Lemma SumPayPalDigitalGoodAmounts_nan_witness :
  SumPayPalDigitalGoodAmounts
    [PayPalDigitalGood.mk "song" 10 2; PayPalDigitalGood.mk "album" nan 1;
     PayPalDigitalGood.mk "film" 5 1]
  = nan.
Proof.
  apply (SumPayPalDigitalGoodAmounts_nan _ (PayPalDigitalGood.mk "album" nan 1)).
  - apply list_elem_of_further, list_elem_of_here.
  - reflexivity.
Defined.
(** * Ontology design-pattern validator: a shallow embedding

    Embedding of [src/semantico/pattern_validator.py] (class
    [PatternValidator]) and the properties of its six pattern checkers,
    of the genset matcher and of the result aggregator.

    The Python class keeps three input containers and two accumulator
    lists in [self]; the embedding threads that object explicitly through
    a small state monad.  Dictionaries built by the checkers are finite
    maps from string keys to Python values. *)

From Stdlib Require Import ZArith String List Lia.
From stdpp Require Import base option list strings gmap pretty.

Open Scope string_scope.
Open Scope list_scope.

(** ** Python values and built-ins *)

(** The values that occur in the dictionaries built by the validator. *)
Inductive pyval : Type :=
| VStr (s : string)
| VInt (z : Z)
| VList (l : list string).

#[global] Instance pyval_eq_dec : EqDecision pyval.
Proof. solve_decision. Defined.

(** A dictionary with string keys, as built by a dict display. *)
Definition dict (kvs : list (string * pyval)) : gmap string pyval :=
  list_to_map kvs.

(** [sep.join(l)] *)
Definition join (sep : string) (l : list string) : string :=
  String.concat sep l.

(** [sub in s] on two strings. *)
Definition str_contains (sub s : string) : bool :=
  match String.index 0 sub s with
  | Some _ => true
  | None => false
  end.

(** [x in v] where [x] is a string: substring test on a string,
    membership on a list, [TypeError] (here [None]) on an int. *)
Definition py_in (x : string) (v : pyval) : option bool :=
  match v with
  | VStr s => Some (str_contains x s)
  | VList l => Some (bool_decide (x ∈ l))
  | VInt _ => None
  end.

(** ** Input containers *)

(** A nested member of a class body; [member.get('stereotype')]. *)
Record Member : Type := mkMember {
  mem_stereotype : option string
}.

(** A class of the model.  [c['name']], [c['stereotype']] and [c['line']]
    are read with subscripts; [c.get('parents', [])] defaults to the empty
    list (an absent key is [[]] here) and [c.get('body')] may be absent. *)
Record ModelClass : Type := mkClass {
  cls_name : string;
  cls_stereotype : string;
  cls_parents : list string;
  cls_body : option (list Member);
  cls_line : Z
}.

(** A generalization set.  [genset.get('general')] may be absent;
    [genset.get('specifics', [])] and [genset.get('modifiers', [])] default
    to the empty list; [genset['name']] is read with a subscript. *)
Record Genset : Type := mkGenset {
  gs_name : string;
  gs_general : option string;
  gs_specifics : list string;
  gs_modifiers : list string
}.

(** A top-level relation.  [r.get('internal')] is only tested for truth;
    [r.get('stereotype')] may be absent. *)
Record Relation : Type := mkRelation {
  rel_internal : bool;
  rel_stereotype : option string
}.

#[global] Instance Member_eq_dec : EqDecision Member.
Proof. solve_decision. Defined.
#[global] Instance ModelClass_eq_dec : EqDecision ModelClass.
Proof. solve_decision. Defined.
#[global] Instance Genset_eq_dec : EqDecision Genset.
Proof. solve_decision. Defined.
#[global] Instance Relation_eq_dec : EqDecision Relation.
Proof. solve_decision. Defined.

(** The argument of the constructor: [analysis_data.get(key, [])]. *)
Record AnalysisData : Type := mkData {
  ad_classes : option (list ModelClass);
  ad_gensets : option (list Genset);
  ad_relations : option (list Relation)
}.

(** ** The validator object *)

(** One call of [_find_genset_for_classes], with its arguments after the
    [or []] defaults. *)
Record Query : Type := mkQuery {
  q_general : string;
  q_specifics : list string;
  q_required : list string;
  q_forbidden : list string
}.

(** The fields of [self].  [queries] is a ghost field, absent from the
    source: it records every call of [_find_genset_for_classes], so that
    "no lookup is attempted" can be stated. Nothing reads it. *)
Record PatternValidator : Type := mkPV {
  classes : list ModelClass;
  gensets : list Genset;
  relations : list Relation;
  complete_patterns : list (gmap string pyval);
  incomplete_patterns : list (gmap string pyval);
  queries : list Query
}.

(** [__init__] *)
Definition init (analysis_data : AnalysisData) : PatternValidator :=
  {| classes := default [] (ad_classes analysis_data);
     gensets := default [] (ad_gensets analysis_data);
     relations := default [] (ad_relations analysis_data);
     complete_patterns := [];
     incomplete_patterns := [];
     queries := [] |}.

(** ** State monad over [self] *)

Definition M (A : Type) : Type := PatternValidator → A * PatternValidator.

#[global] Instance M_ret : MRet M := λ A x self, (x, self).
#[global] Instance M_bind : MBind M := λ A B f m self,
  let '(x, self') := m self in f x self'.

Definition gets {A} (f : PatternValidator → A) : M A :=
  λ self, (f self, self).

(** [self.complete_patterns = l] *)
Definition set_complete_patterns (l : list (gmap string pyval)) : M unit :=
  λ self, (tt, {| classes := classes self; gensets := gensets self;
                  relations := relations self;
                  complete_patterns := l;
                  incomplete_patterns := incomplete_patterns self;
                  queries := queries self |}).

(** [self.incomplete_patterns = l] *)
Definition set_incomplete_patterns (l : list (gmap string pyval)) : M unit :=
  λ self, (tt, {| classes := classes self; gensets := gensets self;
                  relations := relations self;
                  complete_patterns := complete_patterns self;
                  incomplete_patterns := l;
                  queries := queries self |}).

(** [self.complete_patterns.append(p)] *)
Definition append_complete (p : gmap string pyval) : M unit :=
  l ← gets complete_patterns; set_complete_patterns (l ++ [p]).

(** [self.incomplete_patterns.append(p)] *)
Definition append_incomplete (p : gmap string pyval) : M unit :=
  l ← gets incomplete_patterns; set_incomplete_patterns (l ++ [p]).

(** Ghost: note one call of the matcher. *)
Definition log_query (q : Query) : M unit :=
  λ self, (tt, {| classes := classes self; gensets := gensets self;
                  relations := relations self;
                  complete_patterns := complete_patterns self;
                  incomplete_patterns := incomplete_patterns self;
                  queries := queries self ++ [q] |}).

(** [for x in l: body(x)] *)
Fixpoint for_each {A} (l : list A) (body : A → M unit) : M unit :=
  match l with
  | [] => mret tt
  | x :: l' => body x ;; for_each l' body
  end.
(** C10. In a stream-mode session whose cursor is at the last index, a
    turn of the decode loop on 'N' writes the last point and runs [stop],
    which clears the buffer; the loop then finds the buffer empty and the
    pass is over. Whatever followed the 'N' in the buffer is gone and
    nothing was emitted for it: the only effects of the pass are the
    point packet, the stop packet and [streamStopped]. The same holds for
    a whole [handleReadyRead] whose buffer, once the new bytes are
    appended, starts with that 'N'. *)
Theorem stop_in_decode_pass_discards_rest
        (w : World) (a : addr) (s : Sequence) (p : SequencePoint)
        (readAll rest : QByteArray) (fuel : nat) :
  Streaming w a s ->
  currentPoint s = Some p ->
  cursor s = numPoints s - 1 ->
  m_incomingData (self w) ++ readAll = chr "N" :: rest ->
  let stopped :=
    {| self := idle_of (self w);
       objects := <[a := with_subscribed false s]> (objects w);
       trace := trace w ++ [Write (createSequencePacketForPoint p);
                            Write [chr "H"]; Emit streamStopped] |} in
  handleReadyRead (S (S fuel)) readAll w = Some (Normal tt, stopped) /\
  m_incomingData (self stopped) = [] /\
  (m_incomingData (self w) = chr "N" :: rest ->
   decode_loop (S (S fuel)) false w = Some (Normal tt, stopped)).
Proof.
  intros H Hp Hlast Hbuf stopped.
  apply Z.eqb_eq in Hlast.
  split; [|split; [reflexivity|]].
  - assert (Hin : Streaming
              {| self := set_incomingData (chr "N" :: rest) (self w);
                 objects := objects w; trace := trace w |} a s)
      by (open_streaming H; open_world w; by repeat split).
    pose proof (handleReadyRead_N _ a s p (S fuel) rest Hin Hp eq_refl) as HN.
    rewrite Hlast in HN.
    unfold handleReadyRead, update. rewrite Hbuf, HN.
    rewrite decode_loop_empty by reflexivity.
    subst stopped. open_world w. reflexivity.
  - intros Hhead.
    rewrite (handleReadyRead_N w a s p (S fuel) rest H Hp Hhead), Hlast.
    by rewrite decode_loop_empty.
Qed.

Lemma stop_in_decode_pass_discards_rest_sample :
  handleReadyRead 2 (chr "N" :: Sample.debug_abc ++ [chr "F"; 127]) (Sample.streaming 2 false false) =
    Some (Normal tt,
          {| self := idle_of (self (Sample.streaming 2 false false));
             objects := <[7%nat := with_subscribed false (Sample.seq3 2)]>
                          (objects (Sample.streaming 2 false false));
             trace := [Write (createSequencePacketForPoint Sample.point2);
                       Write [chr "H"]; Emit streamStopped] |}).
Proof.
  assert (Hs : Streaming (Sample.streaming 2 false false) 7%nat (Sample.seq3 2))
    by (repeat split; reflexivity).
  exact (proj1 (stop_in_decode_pass_discards_rest (Sample.streaming 2 false false) 7%nat
                  (Sample.seq3 2) Sample.point2
                  (chr "N" :: Sample.debug_abc ++ [chr "F"; 127])
                  (Sample.debug_abc ++ [chr "F"; 127]) 0%nat
                  Hs eq_refl eq_refl eq_refl)).
Defined.

(** * Further properties *)

(** ** Point packets, byte by byte *)

Section PacketBytes.

Lemma to_char_range (x : Z) : 0 <= to_char x < 256.
Proof. unfold to_char. apply Z.mod_pos_bound. lia. Qed.
Lemma overwriteAll_other m ov k :
  (forall n, k = KStr n -> n ∉ ov.*1) ->
  Map_get (overwriteAll m ov) k = Map_get m k.
Proof.
  induction ov as [|[n c] ov IH] using rev_ind; intros Hk; [done|].
  rewrite overwriteAll_snoc. rewrite Map_get_set_ne.
  - apply IH. intros n' Hn' Hin. apply (Hk n' Hn'). rewrite fmap_app.
    apply elem_of_app. by left.
  - intros <-. apply (Hk n eq_refl). rewrite fmap_app. apply elem_of_app. right.
    simpl. by apply list_elem_of_singleton.
Qed.

Lemma overwriteAll_bound m ov n c :
  NoDup ov.*1 -> (n, c) ∈ ov -> Map_get (overwriteAll m ov) (KStr n) = Some c.
Proof.
  induction ov as [|[n' c'] ov IH] using rev_ind; intros Hnd Hin;
    [by apply elem_of_nil in Hin|].
  rewrite overwriteAll_snoc. rewrite fmap_app in Hnd. simpl in Hnd.
  apply NoDup_app in Hnd as (Hnd & Hdis & _).
  apply elem_of_app in Hin as [Hin|Hin].
  - rewrite Map_get_set_ne; [by apply IH|].
    intros [= ->]. apply (Hdis n).
    + apply list_elem_of_fmap. by exists (n, c).
    + by apply list_elem_of_singleton.
  - apply list_elem_of_singleton in Hin as [= -> ->]. apply Map_get_set_eq.
Qed.

Lemma overwriteAll_same m ov :
  (forall n c, (n, c) ∈ ov -> Map_get m (KStr n) = Some c) -> overwriteAll m ov = m.
Proof.
  induction ov as [|[n c] ov IH] using rev_ind; intros Hov; [done|].
  rewrite overwriteAll_snoc, IH.
  - apply Map_set_id. apply Hov. apply elem_of_app. right.
    by apply list_elem_of_singleton.
  - intros n' c' Hin. apply Hov. apply elem_of_app. by left.
Qed.

End Merge.
Fixpoint lowerCase (s : string) : string :=
  match s with
  | EmptyString => EmptyString
  | String c s' => String (toLowerCase c) (lowerCase s')
  end.

Definition sign (c : comparison) : Z :=
  match c with
  | Lt => (-1)%Z
  | Eq => 0%Z
  | Gt => 1%Z
  end.

Definition caseAwareCompare (a b : string) : Z :=
  match String.compare (lowerCase a) (lowerCase b) with
  | Eq => sign (String.compare b a)
  | c => sign c
  end.

(** ** Vocabulary of the statements *)

Fixpoint noSlash (s : string) : bool :=
  match s with
  | EmptyString => true
  | String c s' => negb (path.isSlash c) && noSlash s'
  end.

(** A segment of a normalised path. *)
Definition cleanSegment (s : string) : bool :=
  noSlash s && negb (s =? "") && negb (s =? ".") && negb (s =? "..").

(** The absolute path with the given components. *)
Definition render (cs : list string) : string := "/" ++ path.joinSegments cs.

(** The error kinds of the design (section 7), read off the thrown
    value: the messages of the argument checks, the message of the
    directory check of [cp] and [mv], and the codes of failed
    filesystem calls. *)
Inductive errorKind : Type :=
| InvalidArgument | NotFound | AlreadyExists | UnsupportedOperation
| IOError | EngineError.

Definition argumentMessages : list string :=
  [ "Directory path not specified."; "Resource path not specified.";
    "File name not specified."; "Original path or new name not specified.";
    "Source or destination not specified.";
    "Source and destination paths are identical.";
    "Item path not specified."; "OS property key not specified.";
    "Source or target path not specified for transformation." ].

Definition directoryMessages : list string :=
  [ "Cannot move a directory with this command.";
    "Cannot copy a directory with this command." ].

Definition kindOf (e : error) : errorKind :=
  match e with
  | Error m =>
      if existsb (String.eqb m) argumentMessages
         || prefix "Invalid OS property key: " m then InvalidArgument
      else if existsb (String.eqb m) directoryMessages then UnsupportedOperation
      else IOError
  | SystemError ENOENT _ _ | SystemError ENOTDIR _ _ => NotFound
  | SystemError EEXIST _ _ => AlreadyExists
  | SystemError _ _ _ => IOError
  | TypeError _ => EngineError
  end.

(** The order C6 asks of a table, for a comparison of names: no row
    of another type stands before a row of type [Folder], and of two
    rows of one type the earlier one does not compare above the later
    one. *)
Definition inOrder (compareNames : string -> string -> Z) (earlier later : listing)
  : bool :=
  if Type_ earlier =? Type_ later then
    (compareNames (Name earlier) (Name later) <=? 0)%Z
  else negb (Type_ later =? "Folder").

Fixpoint listedAsClaimed (compareNames : string -> string -> Z)
  (rows : list listing) : bool :=
  match rows with
  | [] => true
  | row :: below =>
      forallb (inOrder compareNames row) below &&
      listedAsClaimed compareNames below
  end.

(** A computation over links does, where there is no link, what the
    computation on the tree does. *)
Definition agrees {A} (lm : linked.LM A) (m : M A) : Prop :=
  forall w, linked.symlinks w = [] -> lm w = linked.lift m w.

(** What a walk reports for the entry it looked for. *)
Definition found (o : option node) : errno + node :=
  match o with
  | Some m => inr m
  | None => inl ENOENT
  end.

Definition isWarning (o : output) : bool :=
  match o with
  | ConsoleWarn _ => true
  | _ => false
  end.

Definition isStreamOpen (c : call) : bool :=
  match c with
  | CallOpenRead _ | CallOpenWrite _ => true
  | _ => false
  end.

(** A line that holds white space only. *)
Fixpoint allWhiteSpace (s : string) : bool :=
  match s with
  | EmptyString => true
  | String c s' => isWhiteSpace c && allWhiteSpace s'
  end.

(** Relations between the world before and after a computation: the
    session part (host and working directory) and the filesystem. *)
Definition sameDirectory (w w' : World) : Prop :=
  host w' = host w /\ cwd w' = cwd w.

Definition sameFiles (w w' : World) : Prop := root w' = root w.
Lemma generate_mode_success_state_witness :
  requests (snd (handler "violations" false example_now refusing_b initial))
  = [violations_request (createReportPayload "worker_xray_report_2025-01-03");
     list_request]
  /\ console (snd (handler "violations" false example_now refusing_b initial))
     = (console
          (snd (listReports refusing_b
                  (snd (generateViolationsReport refusing_b
                          (createReportPayload "worker_xray_report_2025-01-03")
                          "worker_xray_report_2025-01-03" initial))))
          ++ [(LOG,
               [Text "Report created with name: worker_xray_report_2025-01-03 and ID: a"])])%list.
Proof.
  apply (@generate_mode_success_state _ _ _ _
           example_now refusing_b initial
           (snd (generateViolationsReport refusing_b
                   (createReportPayload "worker_xray_report_2025-01-03")
                   "worker_xray_report_2025-01-03" initial))
           (snd (listReports refusing_b
                   (snd (generateViolationsReport refusing_b
                           (createReportPayload "worker_xray_report_2025-01-03")
                           "worker_xray_report_2025-01-03" initial))))
           "R1"
           {| reportIds := ["a"; "b"];
              reportNames := ["worker_xray_report_2025-01-02";
                              "worker_xray_report_2025-01-01"] |}
           Violations eq_refl eq_refl).
Defined.

(** ** Further properties: the lister's console and the name's date part *)

Lemma filter_empty_existsb {A} (keep : A -> bool) (l : list A) :
  (List.length (filter keep l) =? 0)%nat = negb (existsb keep l).
Proof.
  induction l as [|x l IH]; simpl.
  - reflexivity.
  - destruct (keep x); [reflexivity|exact IH].
Qed.

(** X19.  On a successful listing the lister writes the whole list it
    received to the console, then the filtered list, and a warning
    exactly when the filtered list is empty. *)
Theorem listReports_console
    (context : PlatformContext) (st : State) (res : HttpResponse) :
  platformHttp context (requests st) list_request = Resolved res ->
  status res < 400 ->
  console (snd (listReports context st))
  = (console st
       ++ [ (LOG, [Text "All Reports:"; ReportList (reports (data res))]);
            (LOG, [Text "Filtered Reports:";
                   ReportList (filter is_worker_report (reports (data res)))]) ]
       ++ if existsb is_worker_report (reports (data res)) then []
          else [(WARN,
                 [Text "No reports found with the specified name pattern."])])%list.
Proof.
  intros Hres Hs. apply is_success_lt in Hs.
  rewrite listReports_shape.
  unfold guarded_call, try_catch, bind.
  rewrite (await_http_resolved _ _ _ Hres), Hs.
  unfold console_write, console_warn, ret, sent. cbv beta iota zeta.
  rewrite filter_empty_existsb.
  destruct (existsb is_worker_report (reports (data res)));
    simpl; rewrite <- !app_assoc; reflexivity.
Qed.

Lemma listReports_console_witness :
  console (snd (listReports (always (Resolved (response 200 "" [report "x" "other"])))
                  initial))
  = [ (LOG, [Text "All Reports:"; ReportList [report "x" "other"]]);
      (LOG, [Text "Filtered Reports:"; ReportList []]);
      (WARN, [Text "No reports found with the specified name pattern."]) ].
Proof.
  apply (@listReports_console
           (always (Resolved (response 200 "" [report "x" "other"])))
           initial (response 200 "" [report "x" "other"]) eq_refl).
  simpl. lia.
Defined.

Lemma split_nonempty (sep : ascii) (s : string) : split sep s <> [].
Proof.
  destruct s as [|c s]; simpl; [discriminate|].
  destruct (Ascii.eqb c sep); [discriminate|].
  destruct (split sep s); discriminate.
Qed.

Lemma split_head (sep : ascii) (s : string) :
  has_char sep (nth 0 (split sep s) "") = false
  /\ (s = nth 0 (split sep s) ""
      \/ exists rest, s = nth 0 (split sep s) "" ++ String sep rest).
Proof.
  induction s as [|c s [Hno Hcut]].
  - split; [reflexivity|left; reflexivity].
  - simpl. destruct (Ascii.eqb c sep) eqn:E.
    + apply Ascii.eqb_eq in E as ->. split; [reflexivity|].
      right. exists s. reflexivity.
    + pose proof (split_nonempty sep s) as Hne.
      destruct (split sep s) as [|piece pieces]; [congruence|].
      simpl in Hno, Hcut |- *. rewrite E, Hno. split; [reflexivity|].
      destruct Hcut as [->|[rest ->]].
      * left. reflexivity.
      * right. exists rest. reflexivity.
Qed.

(** X2.  Whatever the clock reads, the report name is the fixed prefix
    followed by the part of the reading before its first [T], or by the
    whole reading when it holds no [T]. *)
Theorem generateReportName_cut (now : string) :
  exists date,
    generateReportName now = "worker_xray_report_" ++ date
    /\ has_char "T" date = false
    /\ (now = date \/ exists time, now = date ++ "T" ++ time).
Proof.
  exists (nth 0 (split "T"%char now) "").
  split; [reflexivity|]. apply split_head.
Qed.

________________________________________

_Your objective_.
From the line holding "(** A segment of a normalised path. *)" to the line holding "Definition directoryMessages : list", inclusive, restate each line above exactly as written.

_Your response_.
(** A segment of a normalised path. *)
Definition cleanSegment (s : string) : bool :=
  noSlash s && negb (s =? "") && negb (s =? ".") && negb (s =? "..").

(** The absolute path with the given components. *)
Definition render (cs : list string) : string := "/" ++ path.joinSegments cs.

(** The error kinds of the design (section 7), read off the thrown
    value: the messages of the argument checks, the message of the
    directory check of [cp] and [mv], and the codes of failed
    filesystem calls. *)
Inductive errorKind : Type :=
| InvalidArgument | NotFound | AlreadyExists | UnsupportedOperation
| IOError | EngineError.

Definition argumentMessages : list string :=
  [ "Directory path not specified."; "Resource path not specified.";
    "File name not specified."; "Original path or new name not specified.";
    "Source or destination not specified.";
    "Source and destination paths are identical.";
    "Item path not specified."; "OS property key not specified.";
    "Source or target path not specified for transformation." ].

Definition directoryMessages : list string :=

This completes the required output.